Homeless ex-SWATF, Koevoet soldiers appeal for shelter

Homeless ex-SWATF, Koevoet soldiers appeal for shelter

Windhoek – Destitute and homeless former SWATF and Koevoet members who are currently living rough in a riverbed in Katutura have appealed for shelter ahead of the rainy season. They currently live in deplorable conditions in a riverbed near Namibia English Primary School in Katutura.

The group earlier this year travelled to Windhoek from Opuwo in the Kunene Region to seek recognition as war veterans with benefits equal to those given to recognised war veterans who for fought against the South African occupation.

Over 20 ex-SWATF and former Koevoet, who have lived in plastic-sheet huts in the riverbed for several months made an impassioned appeal this week to the general public to help them obtain shelter.



“Over the last few days we’ve seen inches of rain and high winds and sometimes the weather has been absolute scary,” Tjindoozu Tjambiru told New Era yesterday.

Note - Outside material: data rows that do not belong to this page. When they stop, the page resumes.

(** The promises pushed to [modelPromises], in order, each given by the
    way it settles: this list is the result of [Promise.allSettled]. *)
Definition modelPromises (w : World) (query : string)
  (marketContext : Context)
  (options : Options) : list (outcome ModelResponse) :=
  ((if orDefault (useGemini options) true
    then [getGeminiAnalysis w query marketContext] else [])
   ++ (if orDefault (useFinancialBert options) true
       then [getFinancialSentimentAnalysis w query marketContext] else [])
   ++ (if orDefault (useCryptoBert options) true
       then [getCryptoSentimentAnalysis w query marketContext] else [])
   ++ (if orDefault (useNewsAnalysis options) true
       then [getNewsAnalysis w query marketContext] else [])
   ++ [getTechnicalAnalysis w query marketContext])%list.

(** The values of the fulfilled results, in order. *)
Fixpoint succeeded (results : list (outcome ModelResponse))
  : list ModelResponse :=
  match results with
  | [] => []
  | Fulfilled value :: rest => value :: succeeded rest
  | Rejected _ :: rest => succeeded rest
  end.

Definition isRejected {A : Type} (o : outcome A) : Prop :=
  match o with Rejected _ => True | Fulfilled _ => False end.

(** [results.forEach(...)]: a fulfilled result is pushed and sets
    [hasValidResponse]; a rejected one is only logged. *)
Fixpoint forEachResult (results : list (outcome ModelResponse))
  (hasValidResponse : bool) : Try bool :=
  match results with
  | [] => ret hasValidResponse
  | Fulfilled value :: rest => push value ;; forEachResult rest true
  | Rejected _ :: rest => forEachResult rest hasValidResponse
  end.

Definition tryBlock (apiKey : string) (w : World) (query : string)
  (marketContext : Context) (options : Options) : Try EnsembleResponse :=
  (if String.eqb apiKey "" then throw "HUGGINGFACE_API_KEY is not configured"
   else ret tt) ;;
  let weightingStrategy := orDefault (weightingStrategy options) "confidence" in
  let results := modelPromises w query marketContext options in
  hasValidResponse <- forEachResult results false ;;
  if negb hasValidResponse then
    ret {| finalResponse := apology;
           modelContributions := [];
           consensusScore := Fin 0;
           totalProcessingTime := elapsed w;
           methodology := "No models were able to generate a response" |}
  else
    modelResponses <- read ;;
    let finalResponse :=
      synthesizeResponses w modelResponses query weightingStrategy in
    let totalTime := elapsed w in
    let consensusScore := calculateConsensusScore modelResponses in
    let methodology := explainMethodology modelResponses weightingStrategy in
    ret {| finalResponse := finalResponse;
           modelContributions := modelResponses;
           consensusScore := consensusScore;
           totalProcessingTime := totalTime;
           methodology := methodology |}.

(** The promise returned by the method: the [try] block, and the [catch]
    that turns whatever was thrown into a response. *)
Definition generateEnsembleResponse (apiKey : string) (w : World)
  (query : string) (marketContext : Context) (options : Options)
  : outcome EnsembleResponse :=
  match tryBlock apiKey w query marketContext options [] with
  | (Fulfilled response, _) => Fulfilled response
  | (Rejected message, modelResponses) =>
      Fulfilled
        {| finalResponse :=
             "Analysis failed: " ++ message ++ ". Please try again.";
           modelContributions := modelResponses;
           consensusScore := Fin 0;
           totalProcessingTime := elapsed w;
           methodology := "Analysis failed due to technical error" |}
  end.

(** For the statements below: the response of the [try] block when no
    analyzer succeeded. *)
Definition degraded (w : World) : EnsembleResponse :=
  {| finalResponse := apology;
     modelContributions := [];
     consensusScore := Fin 0;
     totalProcessingTime := elapsed w;
     methodology := "No models were able to generate a response" |}.

(** For the statements below: its response when [modelResponses] holds
    the fulfilled values. *)
Definition synthesized (w : World) (query : string) (options : Options)
  (modelResponses : list ModelResponse) : EnsembleResponse :=
  let weightingStrategy := orDefault (weightingStrategy options) "confidence" in
  {| finalResponse :=
       synthesizeResponses w modelResponses query weightingStrategy;
     modelContributions := modelResponses;
     consensusScore := calculateConsensusScore modelResponses;
     totalProcessingTime := elapsed w;
     methodology := explainMethodology modelResponses weightingStrategy |}.

End Engine.

(* ===================================================================== *)
(** ** AI_ENSEMBLE_CONFIG and AIEnsembleConfigManager *)
(* ===================================================================== *)

Module Config.

Local Open Scope string_scope.

Record RateLimit : Type := {
  requestsPerMinute : num;
  burstLimit : num
}.

Record AIModelConfig : Type := {
  name : string;
  endpoint : option string;
  enabled : bool;
  weight : num;
  timeout : num;
  retries : num;
  fallbackEnabled : bool;
  rateLimit : RateLimit;
  costPerRequest : num;
  strengths : list string;
  weaknesses : list string;
  optimalUseCases : list string;
  minimumConfidenceThreshold : num
}.

Record EnsembleStrategy : Type := {
  strategyName : string;
  description : string;
  weightingFunction : list ModelResponse -> list num;
  consensusThreshold : num;
  requireMinimumModels : num;
  maxProcessingTime : num;
  fallbackStrategy : string
}.

Record GlobalSettings : Type := {
  maxConcurrentRequests : num;
  globalTimeout : num;
  enableFallbacks : bool;
  logPerformanceMetrics : bool;
  cacheResponses : bool;
  cacheTTL : num
}.

Record QualityThresholds : Type := {
  minimumConsensus : num;
  maximumResponseTime : num;
  minimumModelCount : num;
  confidenceThreshold : num
}.

Record CostManagement : Type := {
  dailyBudgetLimit : num;
  costPerRequestLimit : num;
  enableCostOptimization : bool;
  preferLowerCostModels : bool
}.

Record AIEnsembleConfig : Type := {
  models : Dict AIModelConfig;
  strategies : Dict EnsembleStrategy;
  defaultStrategy : string;
  globalSettings : GlobalSettings;
  qualityThresholds : QualityThresholds;
  costManagement : CostManagement
}.

(* --------------------------------------------------------------------- *)
(** *** The weighting functions of the strategy table *)

Definition confidenceWeighting (responses : list ModelResponse) : list num :=
  let totalConfidence :=
    fold_left (fun sum r => sum + confidence r)%num responses (Fin 0) in
  map (fun r => confidence r / totalConfidence)%num responses.

Definition equalWeighting (responses : list ModelResponse) : list num :=
  let equalWeight := (dec 1 / of_nat (List.length responses))%num in
  repeat equalWeight (List.length responses).

Definition performanceScore (r : ModelResponse) : num :=
  if String.eqb (source r) "Gemini-2.0-Flash" then dec 0.85
  else if String.eqb (source r) "FinBERT" then dec 0.78
  else if String.eqb (source r) "CryptoBERT" then dec 0.72
  else if String.eqb (source r) "News-RoBERTa" then dec 0.76
  else if String.eqb (source r) "Technical-Analyzer" then dec 0.7
  else dec 0.6.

“I appeal to good Samaritans and angels of mercy to assist us to put roofs over our heads as we are all unemployed,” he pleaded.

The group also complained of a lack of basic medical care, of chronic hunger and a lack of water.

Tjambiru told this reporter that he and his family survive mainly from food and clothes they collect at the dumpsite.

He said the food items consist mainly of cut-offs they find in nearby butcheries’ bins, which they mix with leftover maizemeal that they also collect from bins.

He says he was forced to go to the dumpsites to find food, as he lives with his unemployed wife and two children. “I have a family to take care of. We cannot sleep on an empty stomach. This is how we survive,” he said.

Asked why they do not approach government directly for support, Tjambiru said they had tried several times to obtain child support grants, but “maybe” due to the language barriers they have so far been successful, he said.

“Most of us here were never at school, so it is very difficult for us to express ourselves in any other language than Himba,” he said.

Tjambiru also does not have any knowledge of his entitlements as a Namibian citizen.

SWATF was an auxiliary arm of the South African Defence Force and comprised the armed forces of then South-West Africa (now Namibia) from 1977 to 1989.

It emerged as an instrument of South Africa’s control of the territory, which was granted to the former as a League of Nations protectorate following World War I.

Similarly, Koevoet was a major paramilitary organisation under South Africa and an active belligerent from 1979 to 1990 in the Namibian war of independence. Both SWATF and Koevoet are known to have perpetrated gross violations of human rights, including the killing of civilians. The Swapo-led government has repeatedly stuck to its guns that it would not recognise or reward anyone who fought against the country’s independence.